+++ RECORDS TO USE +++
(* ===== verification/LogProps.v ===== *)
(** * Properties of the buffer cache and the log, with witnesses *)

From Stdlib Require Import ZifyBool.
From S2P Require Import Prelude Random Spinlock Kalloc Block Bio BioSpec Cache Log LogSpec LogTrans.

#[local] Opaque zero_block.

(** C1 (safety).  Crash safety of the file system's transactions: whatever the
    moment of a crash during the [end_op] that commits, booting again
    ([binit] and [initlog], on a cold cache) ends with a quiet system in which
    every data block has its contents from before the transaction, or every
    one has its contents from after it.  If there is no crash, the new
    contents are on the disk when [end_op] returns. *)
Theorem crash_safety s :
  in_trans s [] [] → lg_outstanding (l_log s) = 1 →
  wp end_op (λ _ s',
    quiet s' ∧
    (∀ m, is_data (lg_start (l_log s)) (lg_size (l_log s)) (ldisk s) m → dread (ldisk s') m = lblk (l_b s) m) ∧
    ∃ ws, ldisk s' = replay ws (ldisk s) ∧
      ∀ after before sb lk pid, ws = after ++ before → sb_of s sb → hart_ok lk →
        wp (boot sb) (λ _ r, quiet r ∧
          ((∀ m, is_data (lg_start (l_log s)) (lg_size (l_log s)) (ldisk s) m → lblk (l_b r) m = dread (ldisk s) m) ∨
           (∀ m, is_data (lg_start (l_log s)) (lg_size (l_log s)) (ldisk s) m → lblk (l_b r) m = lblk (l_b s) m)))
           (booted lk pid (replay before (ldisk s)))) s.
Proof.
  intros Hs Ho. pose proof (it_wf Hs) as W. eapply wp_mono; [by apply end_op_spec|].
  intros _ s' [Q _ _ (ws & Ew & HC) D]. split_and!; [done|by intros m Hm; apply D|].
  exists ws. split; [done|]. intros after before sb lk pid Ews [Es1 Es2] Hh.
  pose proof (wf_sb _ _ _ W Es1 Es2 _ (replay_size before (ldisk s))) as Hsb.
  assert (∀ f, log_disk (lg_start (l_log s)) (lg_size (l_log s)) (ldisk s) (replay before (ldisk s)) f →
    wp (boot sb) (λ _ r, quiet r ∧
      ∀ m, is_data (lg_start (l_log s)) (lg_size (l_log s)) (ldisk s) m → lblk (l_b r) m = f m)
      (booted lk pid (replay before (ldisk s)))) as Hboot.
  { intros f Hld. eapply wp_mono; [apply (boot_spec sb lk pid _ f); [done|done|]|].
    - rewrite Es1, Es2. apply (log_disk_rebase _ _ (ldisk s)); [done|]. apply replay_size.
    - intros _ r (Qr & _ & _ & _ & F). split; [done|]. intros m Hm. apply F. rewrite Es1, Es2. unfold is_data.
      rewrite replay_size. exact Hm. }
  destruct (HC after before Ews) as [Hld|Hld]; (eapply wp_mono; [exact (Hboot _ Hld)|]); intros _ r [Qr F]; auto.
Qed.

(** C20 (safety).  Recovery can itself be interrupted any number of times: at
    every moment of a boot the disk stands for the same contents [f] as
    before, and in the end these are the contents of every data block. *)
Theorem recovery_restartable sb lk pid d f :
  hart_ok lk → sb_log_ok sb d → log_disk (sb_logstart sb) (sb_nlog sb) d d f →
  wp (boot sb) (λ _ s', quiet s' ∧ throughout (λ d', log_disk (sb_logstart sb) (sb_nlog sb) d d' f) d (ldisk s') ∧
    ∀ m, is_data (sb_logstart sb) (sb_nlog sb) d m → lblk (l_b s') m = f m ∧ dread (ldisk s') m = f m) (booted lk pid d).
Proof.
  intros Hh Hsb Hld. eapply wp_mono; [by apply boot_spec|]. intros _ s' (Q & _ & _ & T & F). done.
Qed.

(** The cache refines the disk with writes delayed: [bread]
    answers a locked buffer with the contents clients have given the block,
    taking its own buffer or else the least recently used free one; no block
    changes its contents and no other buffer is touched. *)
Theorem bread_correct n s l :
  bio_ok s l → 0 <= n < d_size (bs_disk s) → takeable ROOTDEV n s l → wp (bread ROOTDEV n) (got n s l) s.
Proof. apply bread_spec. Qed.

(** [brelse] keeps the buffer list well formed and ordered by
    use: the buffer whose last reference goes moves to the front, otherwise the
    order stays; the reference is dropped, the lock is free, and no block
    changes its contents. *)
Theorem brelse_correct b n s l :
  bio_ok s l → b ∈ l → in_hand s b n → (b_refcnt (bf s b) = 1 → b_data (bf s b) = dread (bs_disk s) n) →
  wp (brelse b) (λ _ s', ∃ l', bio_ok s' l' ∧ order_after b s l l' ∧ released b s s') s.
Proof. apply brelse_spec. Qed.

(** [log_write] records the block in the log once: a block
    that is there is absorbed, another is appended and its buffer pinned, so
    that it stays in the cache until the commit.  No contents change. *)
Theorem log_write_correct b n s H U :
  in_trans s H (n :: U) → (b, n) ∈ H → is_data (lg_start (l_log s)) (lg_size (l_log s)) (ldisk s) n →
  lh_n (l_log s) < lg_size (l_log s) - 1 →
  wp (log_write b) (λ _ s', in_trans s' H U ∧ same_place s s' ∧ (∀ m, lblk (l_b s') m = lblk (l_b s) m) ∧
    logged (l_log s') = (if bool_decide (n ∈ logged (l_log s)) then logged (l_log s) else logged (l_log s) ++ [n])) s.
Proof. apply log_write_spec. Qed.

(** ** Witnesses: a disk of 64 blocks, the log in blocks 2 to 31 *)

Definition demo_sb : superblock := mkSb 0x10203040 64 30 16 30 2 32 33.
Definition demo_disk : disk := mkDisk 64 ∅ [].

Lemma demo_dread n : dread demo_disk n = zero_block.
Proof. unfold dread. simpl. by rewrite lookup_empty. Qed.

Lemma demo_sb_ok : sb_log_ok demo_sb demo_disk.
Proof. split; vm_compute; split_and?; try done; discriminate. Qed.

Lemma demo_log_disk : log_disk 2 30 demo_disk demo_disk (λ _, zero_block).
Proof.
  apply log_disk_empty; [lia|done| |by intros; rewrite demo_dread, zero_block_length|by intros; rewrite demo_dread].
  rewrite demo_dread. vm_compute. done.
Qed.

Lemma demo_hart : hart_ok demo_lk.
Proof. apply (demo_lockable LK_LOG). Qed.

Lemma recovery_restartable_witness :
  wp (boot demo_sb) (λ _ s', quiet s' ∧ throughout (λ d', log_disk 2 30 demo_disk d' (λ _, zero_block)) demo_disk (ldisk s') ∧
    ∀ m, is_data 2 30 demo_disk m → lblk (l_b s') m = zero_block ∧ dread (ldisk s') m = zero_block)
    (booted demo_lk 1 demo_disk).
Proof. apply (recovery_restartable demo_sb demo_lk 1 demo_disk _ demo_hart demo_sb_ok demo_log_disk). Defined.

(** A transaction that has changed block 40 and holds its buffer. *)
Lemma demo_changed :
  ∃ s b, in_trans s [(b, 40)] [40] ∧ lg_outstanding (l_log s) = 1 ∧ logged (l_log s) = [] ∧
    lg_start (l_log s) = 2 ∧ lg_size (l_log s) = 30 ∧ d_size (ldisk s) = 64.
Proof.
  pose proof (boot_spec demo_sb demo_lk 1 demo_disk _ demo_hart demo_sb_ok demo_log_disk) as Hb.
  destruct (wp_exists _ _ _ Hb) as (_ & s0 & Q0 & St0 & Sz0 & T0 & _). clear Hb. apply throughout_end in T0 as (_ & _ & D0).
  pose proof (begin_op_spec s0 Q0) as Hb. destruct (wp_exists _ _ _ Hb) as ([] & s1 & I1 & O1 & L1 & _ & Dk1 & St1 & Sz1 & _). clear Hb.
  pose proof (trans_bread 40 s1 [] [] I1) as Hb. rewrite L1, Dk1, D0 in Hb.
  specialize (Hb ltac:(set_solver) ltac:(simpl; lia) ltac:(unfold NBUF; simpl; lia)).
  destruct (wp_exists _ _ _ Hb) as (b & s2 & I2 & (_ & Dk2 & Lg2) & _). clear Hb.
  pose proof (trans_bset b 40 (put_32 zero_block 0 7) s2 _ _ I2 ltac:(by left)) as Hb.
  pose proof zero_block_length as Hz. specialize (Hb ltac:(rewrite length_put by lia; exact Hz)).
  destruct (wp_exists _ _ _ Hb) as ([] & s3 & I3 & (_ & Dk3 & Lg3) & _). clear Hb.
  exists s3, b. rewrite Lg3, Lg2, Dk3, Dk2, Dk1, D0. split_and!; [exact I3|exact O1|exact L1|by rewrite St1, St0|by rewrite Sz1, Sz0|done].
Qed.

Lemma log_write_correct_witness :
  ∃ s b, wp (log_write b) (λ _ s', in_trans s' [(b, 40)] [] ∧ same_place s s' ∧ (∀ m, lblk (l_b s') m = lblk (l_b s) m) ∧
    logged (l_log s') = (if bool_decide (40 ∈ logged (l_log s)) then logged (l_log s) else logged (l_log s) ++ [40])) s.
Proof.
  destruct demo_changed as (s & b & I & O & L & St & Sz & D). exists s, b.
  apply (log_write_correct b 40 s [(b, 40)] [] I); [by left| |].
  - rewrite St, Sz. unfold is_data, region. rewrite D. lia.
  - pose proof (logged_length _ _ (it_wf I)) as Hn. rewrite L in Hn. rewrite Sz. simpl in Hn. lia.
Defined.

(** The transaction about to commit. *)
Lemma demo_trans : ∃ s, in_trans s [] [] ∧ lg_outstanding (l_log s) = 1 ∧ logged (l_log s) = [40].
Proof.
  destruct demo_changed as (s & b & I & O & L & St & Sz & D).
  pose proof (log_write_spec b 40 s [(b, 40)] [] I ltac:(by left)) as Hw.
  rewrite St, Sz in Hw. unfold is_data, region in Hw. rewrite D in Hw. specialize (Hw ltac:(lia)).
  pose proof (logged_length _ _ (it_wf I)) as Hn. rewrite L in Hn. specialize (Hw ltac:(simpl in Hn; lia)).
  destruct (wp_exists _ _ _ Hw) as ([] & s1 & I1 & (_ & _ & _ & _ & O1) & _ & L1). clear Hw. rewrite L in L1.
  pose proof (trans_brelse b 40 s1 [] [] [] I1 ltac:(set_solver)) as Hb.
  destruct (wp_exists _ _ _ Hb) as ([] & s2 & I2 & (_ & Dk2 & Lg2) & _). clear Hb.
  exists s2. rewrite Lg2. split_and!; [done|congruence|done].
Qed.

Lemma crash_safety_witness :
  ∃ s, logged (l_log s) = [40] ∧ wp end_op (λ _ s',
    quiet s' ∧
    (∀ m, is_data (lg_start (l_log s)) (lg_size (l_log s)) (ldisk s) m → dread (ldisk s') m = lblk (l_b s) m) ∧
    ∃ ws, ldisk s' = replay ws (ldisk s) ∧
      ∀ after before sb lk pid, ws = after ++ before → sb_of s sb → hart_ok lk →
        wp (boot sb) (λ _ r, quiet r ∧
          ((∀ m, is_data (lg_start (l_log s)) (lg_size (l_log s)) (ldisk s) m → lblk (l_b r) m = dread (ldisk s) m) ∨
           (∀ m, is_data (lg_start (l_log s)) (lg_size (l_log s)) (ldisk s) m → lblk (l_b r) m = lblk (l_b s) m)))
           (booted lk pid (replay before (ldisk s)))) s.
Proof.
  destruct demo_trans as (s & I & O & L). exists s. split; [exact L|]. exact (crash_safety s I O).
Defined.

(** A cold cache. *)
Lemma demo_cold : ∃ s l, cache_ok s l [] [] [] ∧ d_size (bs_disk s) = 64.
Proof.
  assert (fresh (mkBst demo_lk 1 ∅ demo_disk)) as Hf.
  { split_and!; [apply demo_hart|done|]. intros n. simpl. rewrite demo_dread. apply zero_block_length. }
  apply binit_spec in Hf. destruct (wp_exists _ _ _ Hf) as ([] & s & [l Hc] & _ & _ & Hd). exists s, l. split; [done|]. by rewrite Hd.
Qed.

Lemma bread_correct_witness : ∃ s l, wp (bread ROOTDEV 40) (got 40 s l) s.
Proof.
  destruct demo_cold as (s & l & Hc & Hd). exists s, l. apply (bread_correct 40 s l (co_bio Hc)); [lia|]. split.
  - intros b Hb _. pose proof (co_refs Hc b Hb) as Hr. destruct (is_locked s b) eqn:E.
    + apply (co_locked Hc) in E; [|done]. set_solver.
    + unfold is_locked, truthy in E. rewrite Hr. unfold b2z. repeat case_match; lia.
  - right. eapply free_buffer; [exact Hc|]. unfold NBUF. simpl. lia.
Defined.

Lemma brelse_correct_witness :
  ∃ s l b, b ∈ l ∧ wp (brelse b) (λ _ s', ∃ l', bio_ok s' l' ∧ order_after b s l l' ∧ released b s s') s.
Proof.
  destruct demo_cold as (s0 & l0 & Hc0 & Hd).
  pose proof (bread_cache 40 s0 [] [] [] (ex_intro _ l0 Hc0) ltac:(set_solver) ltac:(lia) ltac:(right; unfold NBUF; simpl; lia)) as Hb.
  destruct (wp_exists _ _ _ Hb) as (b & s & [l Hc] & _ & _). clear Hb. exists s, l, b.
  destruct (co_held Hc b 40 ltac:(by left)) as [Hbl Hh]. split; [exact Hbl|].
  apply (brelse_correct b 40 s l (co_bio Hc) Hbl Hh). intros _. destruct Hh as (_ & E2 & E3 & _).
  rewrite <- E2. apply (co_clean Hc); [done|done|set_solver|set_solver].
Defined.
+++
* _WHAT YOU WILL DO_:
Of the lines above, retype only those from the line containing "specialize (Hb ltac:(set_solver)" through the line containing "pose proof (trans_bset", including both, exactly.

* _WRITTEN SOLUTION_:
  specialize (Hb ltac:(set_solver) ltac:(simpl; lia) ltac:(unfold NBUF; simpl; lia)).
  destruct (wp_exists _ _ _ Hb) as (b & s2 & I2 & (_ & Dk2 & Lg2) & _). clear Hb.
  pose proof (trans_bset b 40 (put_32 zero_block 0 7) s2 _ _ I2 ltac:(by left)) as Hb.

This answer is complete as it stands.